Inductive outcome : Type :=
| Returned (w : world)
| Reading (c : capture) (w : world)
| Raised (e : exn) (w : world)
| OutOfFuel.

(** The outer [while self.is_recording:] loop and the two calls after it. *)
Fixpoint record_loop (fuel : nat) (self : SimpleAudioRecorder)
    (model : wav -> res pystr) (callback : pystr -> attrs -> res unit * attrs)
    (stream : list input) (w : world) : outcome :=
  match fuel with
  | O => OutOfFuel
  | S fuel =>
      let (stream, w) := pending stream w in
      if is_recording (self_attrs w) then
        match listen self stream no_capture w with
        | Blocked c w => Reading c w
        | Failed e w => Raised e w
        | Exited rest c w =>
            if truthy (frames c) && speech_detected c then
              match transcribe_utterance self model callback (frames c) w with
              | (Ret _, w) => record_loop fuel self model callback rest w
              | (Exc e, w) => Raised e w
              end
            else record_loop fuel self model callback rest w
        end
      else Returned (log StreamClose (log StreamStop w))
  end.

Definition _record_audio (self : SimpleAudioRecorder)
    (model : wav -> res pystr) (callback : pystr -> attrs -> res unit * attrs)
    (stream : list input) (w : world) : outcome :=
  let w := log (Print ListeningForSpeech) (log StreamOpen w) in
  record_loop (S (length stream)) self model callback stream w.

(** ** What a run shows *)

(** The utterance buffers that left the segmenter and were written, in
    order. *)
Fixpoint utterances (tr : list event) : list (list chunk) :=
  match tr with
  | [] => []
  | WavWrite _ fs :: tr => fs :: utterances tr
  | _ :: tr => utterances tr
  end.

(** The texts the callback was called with, in order. *)
Fixpoint callbacks (tr : list event) : list pystr :=
  match tr with
  | [] => []
  | Callback text :: tr => text :: callbacks tr
  | _ :: tr => callbacks tr
  end.

Definition final_world (o : outcome) : option world :=
  match o with
  | Returned w | Reading _ w | Raised _ w => Some w
  | OutOfFuel => None
  end.

(** ** The callback of [main_typer_assistant_alt.awaken] *)

Inductive said : Type :=
| Heard (text : pystr)
| Ignoring
| Response (output : pystr)
| Error (e : exn).

(** [process_text(text)].  [mentions text] stands for
    [assistant_name.lower() in text.lower()] with the name read by
    [get_config], and [assistant] for [assistant.process_text]; both live in
    modules outside these sources.  The function prints and catches every
    exception, so it returns what it printed and the recorder's
    attributes. *)
Definition process_text (env : threading) (mentions : pystr -> res bool)
    (assistant : pystr -> res pystr) (text : pystr) (a : attrs)
  : list said * attrs :=
  match mentions text with
  | Exc e => ([Heard text; Error e], a)
  | Ret false => ([Heard text; Ignoring], a)
  | Ret true =>
      match stop env a with
      | (Exc e, a) => ([Heard text; Error e], a)
      | (Ret _, a) =>
          match assistant text with
          | Exc e => ([Heard text; Error e], a)
          | Ret output =>
              match start a with
              | (Exc e, a) => ([Heard text; Response output; Error e], a)
              | (Ret _, a) => ([Heard text; Response output], a)
              end
          end
      end
  end.

Definition process_text_callback (env : threading)
    (mentions : pystr -> res bool) (assistant : pystr -> res pystr)
  : pystr -> attrs -> res unit * attrs :=
  fun text a => (Ret tt, snd (process_text env mentions assistant text a)).

(** ** The words of the specification on silence counts *)

(** The code computes a limit, and the limit is a number. *)
Definition finite_limit (self : SimpleAudioRecorder) : bool :=
  match silence_limit self with
  | Ret limit => finite limit
  | Exc _ => false
  end.

(** [silence_duration * sample_rate / frame_size] as the code computes
    it, in doubles, as a number. *)
Definition silence_ratio (self : SimpleAudioRecorder) : Q :=
  match silence_limit self with
  | Ret limit => float_Q limit
  | Exc _ => 0%Q
  end.

(** Glossary, silence-frame-count: the ceiling of the ratio. *)
Definition silence_frame_count (self : SimpleAudioRecorder) : Z :=
  Qceiling (silence_ratio self).

(** The least count of silent frames that is above the ratio. *)
Definition frames_to_break (self : SimpleAudioRecorder) : Z :=
  Z.max 1 (Qfloor (silence_ratio self) + 1).

(** The ratio of the same three numbers without rounding. *)
Definition exact_ratio (self : SimpleAudioRecorder) : Q :=
  (float_Q (silence_duration self) * inject_Z (sample_rate self)
   / inject_Z (chunk_size self))%Q.

(** A chunk the detector takes for silence, for speech. *)
Definition silent (self : SimpleAudioRecorder) (c : chunk) : Prop :=
  _is_silence self c = Ret true.

Definition speech (self : SimpleAudioRecorder) (c : chunk) : Prop :=
  _is_silence self c = Ret false.

(** A trimmed text: [strip] leaves it as it is. *)
Definition trimmed (s : pystr) : Prop := strip s = s.

(** What is printed before the callback is called. *)
Definition took (self : SimpleAudioRecorder) : list event :=
  if print_transcription_time self then [Print TranscriptionTook] else [].

(** What is printed after a call that returned or raised. *)
Definition reported {A} (r : res A) : list event :=
  match r with
  | Ret _ => []
  | Exc e => [Print (TranscriptionError e)]
  end.

(** The texts one utterance brings to the callback: the stripped text of
    the model when it is not empty. *)
Definition texts_of (r : res pystr) : list pystr :=
  match r with
  | Ret result => if truthy (strip result) then [strip result] else []
  | Exc _ => []
  end.

(** The world once the stream is open and the first line is printed. *)
Definition opened (w : world) : world :=
  log (Print ListeningForSpeech) (log StreamOpen w).

(** The buffers a run has written and the texts it has called the
    callback with. *)
Definition written (o : outcome) : list (list chunk) :=
  match final_world o with
  | Some w => utterances (trace w)
  | None => []
  end.

Definition called (o : outcome) : list pystr :=
  match final_world o with
  | Some w => callbacks (trace w)
  | None => []
  end.

(** The world in which the inner loop stops. *)
Definition listened_world (l : listened) : world :=
  match l with
  | Exited _ _ w | Blocked _ w | Failed _ w => w
  end.

(** A text the callback may be called with. *)
Definition callable (text : pystr) : Prop := text <> [] /\ trimmed text.

(** The world after an utterance whose file was written: the events
    [mid] lie between the call of the model and the removal of the file,
    and the attributes are [a]. *)
Definition after_utterance (frames : list chunk) (mid : list event)
    (a : attrs) (w : world) : world :=
  {| self_attrs := a; tmpfiles := tmpfiles w;
     trace := trace w ++
       [TempFile (temp_name w); WavWrite (temp_name w) frames;
        Transcribe (temp_name w)] ++ mid ++
       [Unlink (temp_name w); Print ListeningForSpeech] |}.

(** The world in which an error of [wave] leaves the loop: the file has
    been made and holds no audio. *)
Definition wave_failed (w : world) : world :=
  log (TempFile (temp_name w))
    (with_files (<[temp_name w := None]> (tmpfiles w)) w).

(** ** Notions for the results on floats *)

(** The order of the numbers floats stand for: NaN is below nothing and
    nothing is below it, the infinities are at the two ends. *)
Definition float_lt (x y : spec_float) : Prop :=
  match x, y with
  | S754_nan, _ | _, S754_nan => False
  | _, S754_infinity true => False
  | S754_infinity true, _ => True
  | S754_infinity false, _ => False
  | _, S754_infinity false => True
  | _, _ => (SF2Q x < SF2Q y)%Q
  end.

(** [m / 2 ^ k] rounded to the nearest integer, ties to even. *)
Definition rne (m k : Z) : Z :=
  let q := m / 2 ^ k in
  let r2 := 2 * (m mod 2 ^ k) in
  if r2 <? 2 ^ k then q
  else if 2 ^ k <? r2 then q + 1
  else if Z.even q then q else q + 1.

(** A float that is not below zero: NaN, a zero, a positive number or
    the positive infinity. *)
Definition not_negative (x : spec_float) : Prop :=
  match x with
  | S754_finite true _ _ | S754_infinity true => False
  | _ => True
  end.

(** A float above zero: a positive number or the positive infinity. *)
Definition positive_float (x : spec_float) : Prop :=
  match x with
  | S754_finite false _ _ | S754_infinity false => True
  | _ => False
  end.

(** ** Configurations and inputs used in examples *)

(** The defaults of [SimpleAudioRecorder.__init__]. *)
Definition default_recorder : SimpleAudioRecorder :=
  {| chunk_size := 1024; sample_rate := 16000; channels := 1;
     silence_threshold := 0.01; silence_duration := 2;
     print_transcription_time := true |}.

(** The defaults with chunks of 1000 samples: the ratio is 32 exactly. *)
Definition recorder_1000 : SimpleAudioRecorder :=
  {| chunk_size := 1000; sample_rate := 16000; channels := 1;
     silence_threshold := 0.01; silence_duration := 2;
     print_transcription_time := true |}.

(** The defaults with a threshold of one half. *)
Definition recorder_half : SimpleAudioRecorder :=
  {| chunk_size := 1024; sample_rate := 16000; channels := 1;
     silence_threshold := 0.5; silence_duration := 2;
     print_transcription_time := true |}.

(** A recorder with another silence threshold. *)
Definition with_threshold (t : float) (self : SimpleAudioRecorder)
  : SimpleAudioRecorder :=
  {| chunk_size := chunk_size self; sample_rate := sample_rate self;
     channels := channels self; silence_threshold := t;
     silence_duration := silence_duration self;
     print_transcription_time := print_transcription_time self |}.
########
- **WORK REQUIRED**:
Look back at the data above. Transcribe exactly the lines starting at the line that contains "Exc _ => false" and ending at the line that contains "inject_Z (chunk_size self))%Q.".

- **OUTPUT FOR THIS EXERCISE**:
  | Exc _ => false
  end.

(** [silence_duration * sample_rate / frame_size] as the code computes
    it, in doubles, as a number. *)
Definition silence_ratio (self : SimpleAudioRecorder) : Q :=
  match silence_limit self with
  | Ret limit => float_Q limit
  | Exc _ => 0%Q
  end.

(** Glossary, silence-frame-count: the ceiling of the ratio. *)
Definition silence_frame_count (self : SimpleAudioRecorder) : Z :=
  Qceiling (silence_ratio self).

(** The least count of silent frames that is above the ratio. *)
Definition frames_to_break (self : SimpleAudioRecorder) : Z :=
  Z.max 1 (Qfloor (silence_ratio self) + 1).

(** The ratio of the same three numbers without rounding. *)
Definition exact_ratio (self : SimpleAudioRecorder) : Q :=
  (float_Q (silence_duration self) * inject_Z (sample_rate self)
   / inject_Z (chunk_size self))%Q.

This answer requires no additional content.